Autor | Hans von Storch |
Verlag | J.H.W. Dietz |
Umfang | 192 Seiten |
ISBN | 978-3-8012-0659-8 |
Preis | Fr. 28.90 (UVP) |
Der Klimaforscher und Mathematiker Hans von Storch darf als unbequeme Stimme in der Klimadebatte gelten. Nicht, weil er den menschengemachten Klimawandel relativiert oder kleinredet; das tut er nirgends. Schon eher, da er schon vor zehn Jahren den Einfluss des einzelnen Individuums auf die Klimaveränderung als gering einschätzte und stattdessen auf politische, möglichst internationale Handhabung pochte – womit er dem populären Narrativ der persönlichen Klimaverantwortung entgegenstand. Oder weil er die Einflusssphären von Wissenschaft und Politik gerne getrennter sähe, als es aktivistische Klimaforscher zunehmend praktizieren, um so die jeweiligen Stärken der Kompetenzfelder nicht zu unterminieren. Oder auch, weil er schon damals nicht nur die Reduzierung der Treibhausgase, sondern auch die Anpassung an die Folgen der Klimaveränderung dringender auf die Agenda setzte, als es (noch) üblich war… In seinem neuen Buch bringt er all dies im Zusammenspiel von Natur- und Gesellschaftswissenschaften noch einmal bündig und faktenorientiert auf den Punkt und ergänzt es um konstruktive Anstösse, wo der politische Massnahmenkatalog verstärkt ansetzen sollte.
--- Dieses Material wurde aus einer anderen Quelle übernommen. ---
(** C5 as the code has it, on the checkout with the missing secret: the scan
    returns, and the checkout is disposed of once. *)
Lemma checkout_disposed_when_scan_returns_witness :
  reaches_scan (deploy missing_secret_files true 200) [] (status_request "c1") 7
  /\ disposals 7
       (snd (cluster_status (status_request "c1") (deploy missing_secret_files true 200) []))
     = 1%nat.
Proof.
  assert (Hreach : reaches_scan (deploy missing_secret_files true 200) []
                     (status_request "c1") 7)
    by reach_scan_here.
  split; [exact Hreach|].
  exact (proj1 (checkout_disposed_when_scan_returns _ _ _ _ Hreach)).
Defined.

(** C3 on POST /cluster with access denied. *)
Lemma denied_request_gets_403_witness :
  denied (deploy [] false 200) [] (acl_query (deploy [] false 200) PostCluster cell1_request)
  /\ handler PostCluster cell1_request (deploy [] false 200) []
     = (Ok (status_end 403),
        [acl_query (deploy [] false 200) PostCluster cell1_request]).
Proof.
  split; [reflexivity|].
  apply (denied_request_gets_403 (deploy [] false 200) [] PostCluster cell1_request).
  - intros _. reflexivity.
  - reflexivity.
Defined.

(** C10 on [?dryrun=false]: the sealer is asked for a dry run. *)
Lemma dryrun_is_presence_of_the_parameter_witness :
  opt_get (seal_opts (secret_request [("dryrun", JStr "false")])) "dryrun" = JBool true
  /\ opt_get (delete_opts (secret_request [("dryrun", JStr "false")])) "dryrun" = JBool true
  /\ snd (seal_secret (secret_request [("dryrun", JStr "false")]) (deploy [] true 200) [])
     = [acl_query (deploy [] true 200) PutSecret (secret_request [("dryrun", JStr "false")]);
        EvSealSecret (seal_opts (secret_request [("dryrun", JStr "false")]))].
Proof.
  pose proof (dryrun_is_presence_of_the_parameter (deploy [] true 200) []
                (secret_request [("dryrun", JStr "false")]) eq_refl) as H.
  cbv zeta in H. destruct H as (Hseal & _ & Hs & Hd & _).
  split; [exact Hs|]. split; [exact Hd|]. exact Hseal.
Defined.

(** C6 on a Git service that answers 404. *)
Lemma create_repo_outcome_witness :
  fst (create_repo (JStr "cell1") (deploy [] true 404) [])
  = Err (Thrown (JStr "Git: can't create repo clusters/cell1: 404")).
Proof.
  refine (proj1 (create_repo_outcome (deploy [] true 404) [] cell1_request (JStr "cell1")
                   {| fr_status := 404;
                      fr_json := Ok (JObj [("path", JStr "/git/clusters/cell1");
                                           ("url", JStr "https://git.example/git/clusters/cell1")]) |}
                   eq_refl) _).
  discriminate.
Defined.

(** The boundary cases of the readiness check. *)
Example ready_without_manifests :
  fst (cluster_status (status_request "c1") (deploy [] true 200) [])
  = Ok (ready_response true).
Proof. reflexivity. Qed.

Example ready_without_secret_ref :
  fst (cluster_status (status_request "c1") (deploy [git_repository "a" None] true 200) [])
  = Ok (ready_response true).
Proof. reflexivity. Qed.

Example not_ready_with_missing_secret :
  fst (cluster_status (status_request "c1") (deploy missing_secret_files true 200) [])
  = Ok (ready_response false).
Proof. reflexivity. Qed.

Example not_ready_with_username_alone :
  fst (cluster_status (status_request "c1")
         (deploy [git_repository "a" (Some "s1"); sealed_secret "s1" (encrypted ["username"])]
            true 200) [])
  = Ok (ready_response false).
Proof. reflexivity. Qed.

Example ready_with_username_and_password :
  fst (cluster_status (status_request "c1")
         (deploy [git_repository "a" (Some "s1");
                  sealed_secret "s1" (encrypted ["username"; "password"])]
            true 200) [])
  = Ok (ready_response true).
Proof. reflexivity. Qed.

(** The route table sends each of the four routes to its endpoint. *)
Example routes :
  route "POST" ["cluster"] = Some (PostCluster, [])
  /\ route "GET" ["cluster"; "c1"; "status"] = Some (GetClusterStatus, [("cluster", "c1")])
  /\ option_map fst (route "PUT" ["cluster"; "c1"; "secret"; "ns"; "n"; "k"]) = Some PutSecret
  /\ option_map fst (route "DELETE" ["cluster"; "c1"; "secret"; "ns"; "n"; "k"])
     = Some DeleteSecret.
Proof. repeat split. Qed.

(** A successful provisioning run: the request without sources. *)
Example provisioning_without_sources :
  fst (create_cluster (cluster_request []) (deploy [] true 200) [])
  = Ok (status_json 201
          (JObj [("uuid", JStr "uuid-1");
                 ("flux", JStr "https://git.example/git/clusters/cell1")])).
Proof. reflexivity. Qed.

(** ** Further properties of the handlers *)

Import More.
Lemma wf_offload s robot_id polars r s' evs :
  wf s -> offload_item s robot_id polars = Ok (r, s', evs) -> wf s'.
Proof.
  intros Hwf Hoff. pose proof Hwf as [Hh Hc Hz Hk].
  destruct (offload_item_cases _ _ _ _ _ _ Hoff)
    as [(_ & _ & -> & _)
       |[(robot & _ & _ & _ & -> & _)
        |[(robot & held & Hr & Hheld & _ & _ & -> & _)
         |(robot & held & l & z & item & z' & x & y & rest & Hr & Hheld
           & Hacc & Hi & Hup & Hg & _ & -> & _)]]]; auto.
  - constructor; simpl; auto.
    intros rid r0 h Hin Hh0. apply In_set in Hin as [[-> ->]|Hin]; [|eauto].
    discriminate Hh0.
  - pose proof (get_robot_zone_In _ _ _ _ (proj1 Hacc)) as Hzin.
    destruct (count_up_ok z (Item.colour item) z' (Hz _ _ Hzin)
                (accepted_match _ _ _ _ _ _ Hacc Hheld Hi) Hup) as (Hok' & _).
    constructor; simpl.
    + intros rid r0 h Hin Hh0. apply In_set in Hin as [[-> ->]|Hin].
      * discriminate Hh0.
      * apply mem_set. eauto.
    + intros id it Hin. apply In_set in Hin as [[-> ->]|Hin]; [|eauto].
      simpl. apply (Hc held). now apply get_In.
    + intros l0 z0 Hin. apply In_set in Hin as [[-> ->]|Hin]; eauto.
    + rewrite keys_set_present; [exact Hk|]. eapply In_mem; eauto.
Qed.

(** ** The tick *)

Lemma set_absent {K V} `{KeyLaws K} (d : list (K * V)) k v :
  Dict.mem d k = false -> Dict.set d k v = (d ++ [(k, v)])%list.
Proof.
  unfold Dict.mem. induction d as [|[k0 v0] d IH]; simpl; [reflexivity|].
  destruct (keyb k k0); [discriminate|]. intros Hm. now rewrite IH.
Qed.

Lemma discover_fresh names rs :
  exists fresh,
    fold_left discover names rs = (rs ++ fresh)%list
    /\ Forall (fun e => snd e = Robot.init 0 0) fresh.
Proof.
  revert rs. induction names as [|name names IH]; intros rs; simpl.
  - exists []. now rewrite app_nil_r.
  - unfold discover at 2.
    destruct (names_robot name && negb (Dict.mem rs name)) eqn:E; [|apply IH].
    apply andb_true_iff in E as [_ E]. apply negb_true_iff in E.
    rewrite (set_absent _ _ _ E).
    destruct (IH (rs ++ [(name, Robot.init 0 0)])%list) as (fresh & -> & Hf).
    exists ((name, Robot.init 0 0) :: fresh). rewrite <- app_assoc. simpl.
    split; [reflexivity|]. constructor; auto.
Qed.

Lemma dragged_refl held its : Forall2 (dragged held) its its.
Proof.
  induction its; constructor; auto. unfold dragged. auto.
Qed.
(** The keyword arguments of [client.messages.create]; an absent key is
    [None]. *)
Record ApiParams := {
  model : string;
  temperature : Z;
  max_tokens : Z;
  messages : list Message;
  system : string;
  tools : option (list ToolDef);
  tool_choice : option ToolChoice;
}.

(** A model service: a state and the answer to a request in that state.
    Faults of the service are not modelled: the generator lets them through
    uncaught, and the properties below are about the answers it gets. *)
Class ModelService (S : Type) := respond : S → ApiParams → Response * S.

(** The client object: the service behind it and a log of every request
    issued with the response it got, oldest first. A request is logged as it
    was when it was issued. *)
Record Client (S : Type) := {
  service : S;
  calls : list (ApiParams * Response);
}.
Arguments service {S} c.
Arguments calls {S} c.

(** The object passed as [tool_manager]: anything with [execute_tool]. *)
Class ToolDispatcher (M : Type) :=
  execute_tool : M → string → kwargs → pyresult string * M.

#[export] Instance ToolManager_dispatcher {T} `{Tool T}
  : ToolDispatcher (ToolManager.t T) := ToolManager.execute_tool.

(* ================================================================== *)
(** * [AIGenerator] *)
(* ================================================================== *)

Module AIGenerator.

Definition MAX_TOOL_ROUNDS : nat := 2.
Lemma scenario_A_tree_2 sc1 sc2 :
  tree_of_config (scenario_A sc1 sc2) 7
    {| tt_id := 2; tt_transfos := [11; 12]; tt_sensor_connections := sc2 |}.
Proof.
  split; [simpl; right; left|]. exists (the_config 7 [1; 2]).
  repeat split; simpl; [by left|by right; left].
Qed.

(** X1: a stored transformation held by a tree of the configuration is
    never left out: the assembler returns it as an edge carrying that
    tree's flag, and the description holds its edge statement. *)
Theorem held_transfo_is_drawn ord id st t tt :
  t ∈ transfo st → tree_of_config st id tt → t_id t ∈ tt_transfos tt →
  ∃ nodes edges,
    assemble ord id st = (Ok (nodes, edges), st) ∧
    edge_of t (tt_sensor_connections tt) ∈ edges ∧
    edge_stmt (str (t_source t)) (str (t_target t)) (Some (str (t_id t)))
      (if tt_sensor_connections tt then [("color", "blue")] else [])
      ∈ body (describe_graph nodes edges).
Proof.
  intros Ht Htt Htid. rewrite assemble_run. eexists _, _. split; [reflexivity|].
  assert (edge_of t (tt_sensor_connections tt) ∈ reorder ord (select_preview_edges id st))
    as Hin by (apply elem_of_assembled_edges; eauto 10).
  split; [done|]. rewrite describe_graph_body, elem_of_app. right.
  apply list_elem_of_fmap. exists (edge_of t (tt_sensor_connections tt)). done.
Qed.

Lemma held_transfo_is_drawn_witness :
  ∃ nodes edges,
    assemble reversed_order 7 (scenario_A false true)
      = (Ok (nodes, edges), scenario_A false true) ∧
    edge_of (the_transfo 12 102 103) true ∈ edges ∧
    edge_stmt (str 102) (str 103) (Some (str 12)) [("color", "blue")]
      ∈ body (describe_graph nodes edges).
Proof.
  apply (held_transfo_is_drawn reversed_order 7 (scenario_A false true)
           (the_transfo 12 102 103)
           {| tt_id := 2; tt_transfos := [11; 12]; tt_sensor_connections := true |}).
  - simpl. right. right. left.
  - apply scenario_A_tree_2.
  - simpl. right. left.
Defined.

Lemma node_of_key st n1 n2 ids :
  NoDup (r_id <$> referential st) →
  n1 ∈ select_preview_nodes ids st → n2 ∈ select_preview_nodes ids st →
  n_id n1 = n_id n2 → n1 = n2.
Proof.
  intros Hkey (r1 & Hr1 & _ & ->)%elem_of_select_preview_nodes
              (r2 & Hr2 & _ & ->)%elem_of_select_preview_nodes Hid.
  simpl in Hid. by rewrite (NoDup_fmap_key r_id (referential st) r1 r2).
Qed.

(** X2: when the ids of [li3ds.referential] are a key, no two rows of the
    node set share an id, and no two node statements of the description
    share a name: every referential is drawn as one node. *)
Theorem referential_drawn_once ord id st :
  NoDup (r_id <$> referential st) →
  ∃ nodes edges,
    assemble ord id st = (Ok (nodes, edges), st) ∧
    NoDup (n_id <$> nodes) ∧
    NoDup (declared_nodes (describe_graph nodes edges)).
Proof.
  intros Hkey. rewrite assemble_run. eexists _, _. split; [reflexivity|].
  set (ids := reorder ord (elements (collect_urefs (reorder ord (select_preview_edges id st))))).
  assert (NoDup (n_id <$> reorder ord (select_preview_nodes ids st))) as Hnd.
  { rewrite (reorder_perm ord). apply NoDup_fmap_2_strong.
    - intros n1 n2. by apply node_of_key.
    - apply NoDup_remove_dups. }
  split; [done|]. rewrite declared_nodes_describe_graph.
  rewrite (list_fmap_compose n_id str). by apply (NoDup_fmap_2 str).
Qed.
Aus einer kurzen, sachverständigen Einführung in die Geschichte, die Daten und Mechanismen des Klimawandels entwickelt sich das Buch hinüber in eine breit angelegte Analyse der gesellschaftlichen Möglichkeiten, dessen Auswirkungen zu mildern. Dabei diskutiert Hans von Storch – wie oben schon angeklungen – insbesondere auch die Rolle der (Natur-)Wissenschaft im Prozess der Entscheidungsfindung. Das könnte leicht zum rein akademischen Disput geraten, würde er dabei nicht gleich auch die Grundlagen, Probleme und Methoden der Klimaforschung laientauglich erläutern – und würde er nicht noch nebenbei seine Argumente für eine planvolle Antwort auf die Erderwärmung herausarbeiten. In Gegenüberstellung der möglichen Treibhausgas-Einsparungen appelliert er hier statt auf Konsumverzicht verstärkt auf Innovation und die Förderung der darunterliegenden Forschung; statt auf bürgerliche Selbstgeisselung auf politische Tatkraft, Anpassung an die bereits unvermeidlichen Klimawirkungen und Entwicklungsbereitschaft. Dabei ist ihm (auch wenn er das von sich weist) ein weitreichender Technikoptimismus nicht abzusprechen. Wir würden ausserdem – aus unserer umweltpädagogischen Warte – der individuellen Klimaverantwortung mehr Wert zusprechen als er. Wer sich persönlich zum Klimaschutz entscheidet, wird dies auch deutlicher und informierter von der Politik fordern.
Doch solche Einwürfe sollen nicht überbewertet werden: Widerspruch regte sich selten während der Lektüre. Ein besonderes Anliegen ist Hans von Storch nicht zuletzt auch die faire und verständige Einbindung des Globalen Südens in die Klimaschutzbemühungen, abseits kolonialistischer Ideenwelten. Hier fordert er das Angebot nachhaltiger, aber auch wirtschaftlich attraktiver Technologien an die „Entwicklungsstaaten“ - ebenso wie unsere demütige Kenntnisnahme, dass den Mangelernährten die nächste Mahlzeit näher sein darf als die eingesparte Tonne CO2. Dass er über all diesen Relativierungen und wichtigen Differenzierungen das klare Bild eines wirkkräftigen, demokratischen Klimaschutzes bewahrt und festigt, ist die besondere Stärke seines Buches.